Hoveniers zijn bezig in de tuin van de buurman en dat vindt mijn kleinzoon bere-interessant. Dus waggelt de eenjarige aan mijn hand over het paadje door onze ieniemini stadstuin naar het gat in de heg. Het voorjaar kondigt zich aan, zie ik aan de prunus.

Boodschappers van nieuw seizoen

Binnen een week is hij van knop naar roze bloempjes is gegaan. De mussen en de koolmeesjes hebben het ook opgemerkt. Maar ons vast stel tortelduifjes was er het eerst als boodschappers van het nieuwe seizoen.

Stadstuin stuk van onszelf

De tuin is in de 35 jaar dat we hier wonen uitgegroeid tot een stuk van onszelf. Realiseer ik me, terwijl Thijs aan mijn hand trekt. Het zaadje van de liefde voor alles wat groeit en bloeit, is geplant op het balkon van onze Bijlmerflat. Door het in een opwelling gekochte tomatenplantje en een roos-in-een-pot uit het tuincentrum. Toen we gingen verhuizen naar een échte gezinswoning ging de roos met ons mee naar onze stadstuin. Hij heeft zich voortgezet in klimrozen langs een pergola en rozenstruiken in de border.

Beginnend tuinierster

Maar eerst moesten we nog ontdekken dat je héél veel geduld moet hebben als je gras zaait. En dat je ook niet een zakje zaadjes van -mooie blauwe- korenbloemen zomaar moet leegschudden. Dan staat je tuin plotseling vol met korenbloemen. Wel mooi, ik heb genoten, maar het was niet de bedoeling van deze beginnende tuinierster. Oranje leek me voor de afwisseling wel leuk, toen mijn schoonvader met afrikaantjes kwam aanzetten. Alleen bleken het réuzenafrikanen te zijn. Werd mijn tuin plotseling overwegend oranje. En een frambozenstruik is leuk en levert gezond en lekker snoepgoed op. Maar het genoegen hield op, toen overal -ook in het ontluikend- gras de frambozentakken de grond uitsprongen.

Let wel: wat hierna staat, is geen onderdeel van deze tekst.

(** * PhishGuard: the safety-verdict aggregation engine

    A shallow embedding of [app/service/checker.py] and
    [app/service/phone.py], and the properties of the specification
    that are settled against it.

    Python [str] values are modelled as [string]; a character is a code
    point below 256 (the Latin-1 range), with Python's own
    classification of those code points ([str.isdigit], [str.isspace]).
    Everything outside the process (HTTP probes, the third-party
    reputation services, the browser) is an oracle of the environment
    that may answer differently at each point of the event history. *)

From Stdlib Require Import String Ascii List Bool Arith NArith ZArith Lia.
Import ListNotations.
Local Open Scope list_scope.
Local Open Scope string_scope.

(** ** Python string primitives *)

Module PyStr.

Definition code (c : ascii) : N := N_of_ascii c.

Definition between (lo hi : N) (c : ascii) : bool :=
  ((lo <=? code c) && (code c <=? hi))%N.

(** [c.isdigit()]: the ten ASCII digits and, in the Latin-1 range,
    the superscripts U+00B2, U+00B3 and U+00B9. *)
Definition isdigit (c : ascii) : bool :=
  between 48 57 c || between 178 179 c || (code c =? 185)%N.

(** The decimal digits [0-9]; this is also the regular-expression
    class [\d] on code points below 256. *)
Definition isdecimal (c : ascii) : bool := between 48 57 c.

(** [c.isspace()], the characters removed by [str.strip()]:
    U+0009..U+000D, U+001C..U+0020, U+0085 and U+00A0. *)
Definition isspace (c : ascii) : bool :=
  between 9 13 c || between 28 32 c || (code c =? 133)%N || (code c =? 160)%N.

Definition isascii (c : ascii) : bool := (code c <? 128)%N.

Definition LF : ascii := ascii_of_nat 10.

Fixpoint all (p : ascii -> bool) (s : string) : bool :=
  match s with
  | EmptyString => true
  | String c s' => p c && all p s'
  end.

Fixpoint any (p : ascii -> bool) (s : string) : bool :=
  match s with
  | EmptyString => false
  | String c s' => p c || any p s'
  end.

Fixpoint lstrip (s : string) : string :=
  match s with
  | EmptyString => EmptyString
  | String c s' => if isspace c then lstrip s' else s
  end.

Fixpoint rstrip (s : string) : string :=
  match s with
  | EmptyString => EmptyString
  | String c s' =>
      match rstrip s' with
      | EmptyString => if isspace c then EmptyString else String c EmptyString
      | r => String c r
      end
  end.

(** [s.strip()] *)
Definition strip (s : string) : string := rstrip (lstrip s).

(** [s.startswith(p)] *)
Definition startswith (s p : string) : bool := String.prefix p s.

Fixpoint drop (n : nat) (s : string) : string :=
  match n, s with
  | O, _ => s
  | S _, EmptyString => EmptyString
  | S n', String _ s' => drop n' s'
  end.

(** [s.replace(old, new)]: the non-overlapping occurrences of [old],
    found from the left, are replaced; [skip] counts the characters
    of a matched occurrence that are still to be passed over. *)
Fixpoint replace_from (old new : string) (skip : nat) (s : string) : string :=
  match s with
  | EmptyString => EmptyString
  | String c s' =>
      match skip with
      | S k => replace_from old new k s'
      | O =>
          if String.prefix old s
          then new ++ replace_from old new (String.length old - 1) s'
          else String c (replace_from old new 0 s')
      end
  end.

Fixpoint intersperse (new : string) (s : string) : string :=
  match s with
  | EmptyString => EmptyString
  | String c s' => String c (new ++ intersperse new s')
  end.

Definition replace (s old new : string) : string :=
  match old with
  | EmptyString => new ++ intersperse new s
  | _ => replace_from old new 0 s
  end.

(** [sep.join(parts)] *)
Definition join (sep : string) (parts : list string) : string :=
  String.concat sep parts.

(** [x in xs] for a list of strings *)
Definition contains (xs : list string) (x : string) : bool :=
  existsb (String.eqb x) xs.

(** [s.split(sep)] for a one-character separator; used to count the
    lines of a report. *)
Fixpoint split (sep : ascii) (s : string) : list string :=
  match s with
  | EmptyString => [EmptyString]
  | String c s' =>
      if Ascii.eqb c sep then EmptyString :: split sep s'
      else match split sep s' with
           | [] => [String c EmptyString]
           | l :: ls => String c l :: ls
           end
  end.

(** The number written by a string of decimal digits. *)
Definition digit_value (c : ascii) : N := (code c - 48)%N.

Fixpoint int_from (acc : N) (s : string) : N :=
  match s with
  | EmptyString => acc
  | String c s' => int_from (10 * acc + digit_value c)%N s'
  end.

Definition number (s : string) : N := int_from 0 s.

End PyStr.

(** ** Regular expressions

    The fragment of Python's [re] syntax used by the source, with a
    backtracking matcher in continuation-passing style.  [m r s k]
    holds when some prefix of [s] matches [r] and the continuation
    accepts the rest. *)

Module Re.

Inductive re : Type :=
| Eps : re
| Chr (p : ascii -> bool) : re
| Cat (r1 r2 : re) : re
| Alt (r1 r2 : re) : re
| Rep (r : re) (lo : nat) (hi : option nat) : re   (* r{lo,hi}; [None] is unbounded *)
| NotAhead (r : re) : re                           (* (?!r) *)
| Eol : re.                                        (* $ *)

Definition below (cnt : nat) (hi : option nat) : bool :=
  match hi with
  | Some h => (cnt <? h)%nat
  | None => true
  end.

Fixpoint m (r : re) (s : string) (k : string -> bool) {struct r} : bool :=
  match r with
  | Eps => k s
  | Chr p =>
      match s with
      | EmptyString => false
      | String c s' => if p c then k s' else false
      end
  | Cat r1 r2 => m r1 s (fun s' => m r2 s' k)
  | Alt r1 r2 => if m r1 s k then true else m r2 s k
  | Rep r1 lo hi =>
      (fix loop (fuel cnt : nat) (s0 : string) {struct fuel} : bool :=
         if (if (lo <=? cnt)%nat then k s0 else false) then true
         else
           match fuel with
           | O => false
           | S fuel' =>
               if below cnt hi then
                 m r1 s0 (fun s' =>
                   if ((String.length s' <? String.length s0)%nat || (cnt <? lo)%nat)
                   then loop fuel' (S cnt) s'
                   else false)
               else false
           end) (lo + S (String.length s)) 0 s
  | NotAhead r1 => if m r1 s (fun _ => true) then false else k s
  | Eol =>
      match s with
      | EmptyString => k s
      | String c EmptyString => if Ascii.eqb c PyStr.LF then k s else false
      | _ => false
      end
  end.

(** [re.match(r, s) is not None] *)
Definition matches (r : re) (s : string) : bool := m r s (fun _ => true).

Definition Opt (r : re) : re := Rep r 0 (Some 1).
Definition Plus (r : re) : re := Rep r 1 None.
Definition Star (r : re) : re := Rep r 0 None.

(** Character classes, under [re.IGNORECASE]. *)
Definition lower (c : ascii) : ascii :=
  if PyStr.between 65 90 c then ascii_of_N (PyStr.code c + 32)%N else c.

Definition chr_i (c : ascii) : re := Chr (fun x => Ascii.eqb (lower x) (lower c)).

Fixpoint lit_i (s : string) : re :=
  match s with
  | EmptyString => Eps
  | String c s' => Cat (chr_i c) (lit_i s')
  end.

Definition alpha (c : ascii) : bool := PyStr.between 65 90 (* A-Z *) c || PyStr.between 97 122 c.
Definition hex (c : ascii) : bool := PyStr.between 65 70 c || PyStr.between 97 102 c.
Definition only (c : ascii) (x : ascii) : bool := Ascii.eqb x c.

Definition d : re := Chr PyStr.isdecimal.                                     (* \d *)
Definition S_ : re := Chr (fun c => negb (PyStr.isspace c)).                  (* \S *)
Definition A_Z : re := Chr alpha.                                             (* [A-Z] *)
Definition A_Z0_9 : re := Chr (fun c => alpha c || PyStr.isdecimal c).        (* [A-Z0-9] *)
Definition A_Z0_9_dash : re :=
  Chr (fun c => alpha c || PyStr.isdecimal c || only "-" c).                    (* [A-Z0-9-] *)
Definition A_F0_9 : re := Chr (fun c => hex c || PyStr.isdecimal c).          (* [A-F0-9] *)
Definition A_F0_9_colon : re :=
  Chr (fun c => hex c || PyStr.isdecimal c || only ":" c).                      (* [A-F0-9:] *)
Definition dot : re := Chr (only ".").                                          (* \. *)

Fixpoint seq (rs : list re) : re :=
  match rs with
  | [] => Eps
  | [r] => r
  | r :: rs' => Cat r (seq rs')
  end.

End Re.

(** ** Exceptions, outcomes and the world *)

(** The exception classes the two modules raise, catch or let through.
    [RequestException] stands for every [requests.RequestException]
    that is not a [requests.Timeout] (a refused connection, a failed
    name lookup, a TLS failure); [Exception] for any other subclass of
    Python's [Exception]. *)
Inductive exn : Type :=
| InvalidArgumentError
| OperationFailedError
| InvalidSchemeError
| URLNotFoundError
| URLTimeoutError
| ExtractLevelFailureError
| Timeout                      (* requests.Timeout *)
| RequestException             (* requests.RequestException, not a Timeout *)
| TimeoutException             (* selenium *)
| NoSuchElementException       (* selenium *)
| WebDriverException           (* selenium, any other *)
| Exception (name : string).

Inductive result (A : Type) : Type :=
| Ok (a : A)
| Err (e : exn).
Arguments Ok {A} a.
Arguments Err {A} e.

Module Builtins.

(** The interpreter's limit on the digits of an integer string
    ([sys.int_info.default_max_str_digits]). *)
Definition int_max_str_digits : nat := 4300.

(** [int(s)] for a string of decimal digits: the number written, or
    ValueError when the string is longer than the limit. *)
Definition int (s : string) : result N :=
  if (int_max_str_digits <? String.length s)%nat
  then Err (Exception "ValueError")
  else Ok (PyStr.number s).

End Builtins.

(** A DOM element as the browser hands it over: tag name, visible text
    and child elements.  It is a snapshot of the page at the time of the
    wait that returned it: the searches made below it and the reading
    of its text answer from the snapshot and are not recorded as
    events. *)
#[warnings="-register-all"]
Inductive element : Type :=
| Element (tag : string) (text : string) (children : list element).

Definition tag_name (e : element) : string := let (t, _, _) := e in t.
Definition text (e : element) : string := let (_, x, _) := e in x.
Definition children (e : element) : list element := let (_, _, cs) := e in cs.

Inductive By : Type := CSS_SELECTOR | ID | TAG_NAME | XPATH.

(** The calls made on a browser session. *)
Inductive driver_call : Type :=
| Chrome                                            (* webdriver.Chrome(service, options) *)
| Stealth                                           (* stealth(driver, ...) *)
| Get (url : string)                                (* driver.get(url) *)
| WaitPresence (timeout : nat) (b : By) (value : string)
                                                    (* WebDriverWait(driver, timeout).until(presence_of_element_located(...)) *)
| SendKeys (keys : string)                          (* element.send_keys(keys) *)
| FindElement (b : By) (value : string)             (* driver.find_element(by, value) *)
| Click.                                            (* element.click() *)

Inductive event : Type :=
| HEAD (url : string)                               (* requests.head(url, allow_redirects=True, timeout=5) *)
| POST (url : string) (keyword : string)            (* requests.post(url, headers, json) *)
| Query (node : string) (url : string)              (* is_safe of a URL checker node *)
| Driver (c : driver_call)
| Quit                                              (* driver.quit() *)
| Sleep (seconds : nat).                            (* time.sleep(seconds) *)

Definition history := list event.

Record response : Type := {
  status_code : nat;
  response_url : string   (* response.url, the final location *)
}.

(** A field of the scam-report answer: absent, [null], or a value. *)
Inductive field : Type := Missing | Null | Value.

Record scam_data : Type := {
  whowho : field;
  kisa : field;
  thecheat : field
}.

Record scam_response : Type := {
  scam_status : nat;
  scam_json : result scam_data           (* response.json()["data"] *)
}.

Levensvreugde bekocht met onttopping

We zijn niet de enigen in de wijk die door schade en schande hebben geleerd wat de natuur vermag. Zo staan inmiddels in onze buurtuinen levensgrote bomen, waarvan enkele hun levensvreugde hebben moeten bekopen met een onttopping. Waarschijnlijk vanwege klachten van de buren. Net zoals onze goudiep ieder jaar weer wordt teruggesnoeid. De buren vinden de goudgele blaadjes ook mooi, maar zagen vooral jarenlang de schaduwkant.

Sprankje hoop voor goudiep

“Zullen we dit jaar maar een keer overslaan?” zegt tuinman Bram terwijl we samen naar de gedecimeerde kruin van de goudiep kijken. Als een wilg zijn er aan de door rode menie (een soort schimmel, heb ik me laten uitleggen) aangetaste boomknotten nieuwe takken verschenen. In het midden heeft zich een enorme zwam ontwikkeld. Gun zo’n boom zijn laatste blaadjes, besluit ik met Bram samen. Hoewel hij me toch nog een sprankje hoop geeft dat er iets van de gekrompen boomstam altijd zal blijven bestaan.

Dezelfde liefdevolle intonatie als voor kleinzoon

Ik hoop het, en verklaar mijn gehechtheid door ook aan tuinman Bram het verhaal te vertellen hoe ik de goudiep als een prille tak in mijn Fiat Panda heb vervoerd. “Dat zou nu niet meer kunnen, zo groot is hij geworden,” tik ik op de boomstam. En ik zeg het met dezelfde liefdevolle intonatie, waarmee ik het over mijn kleinzoon heb.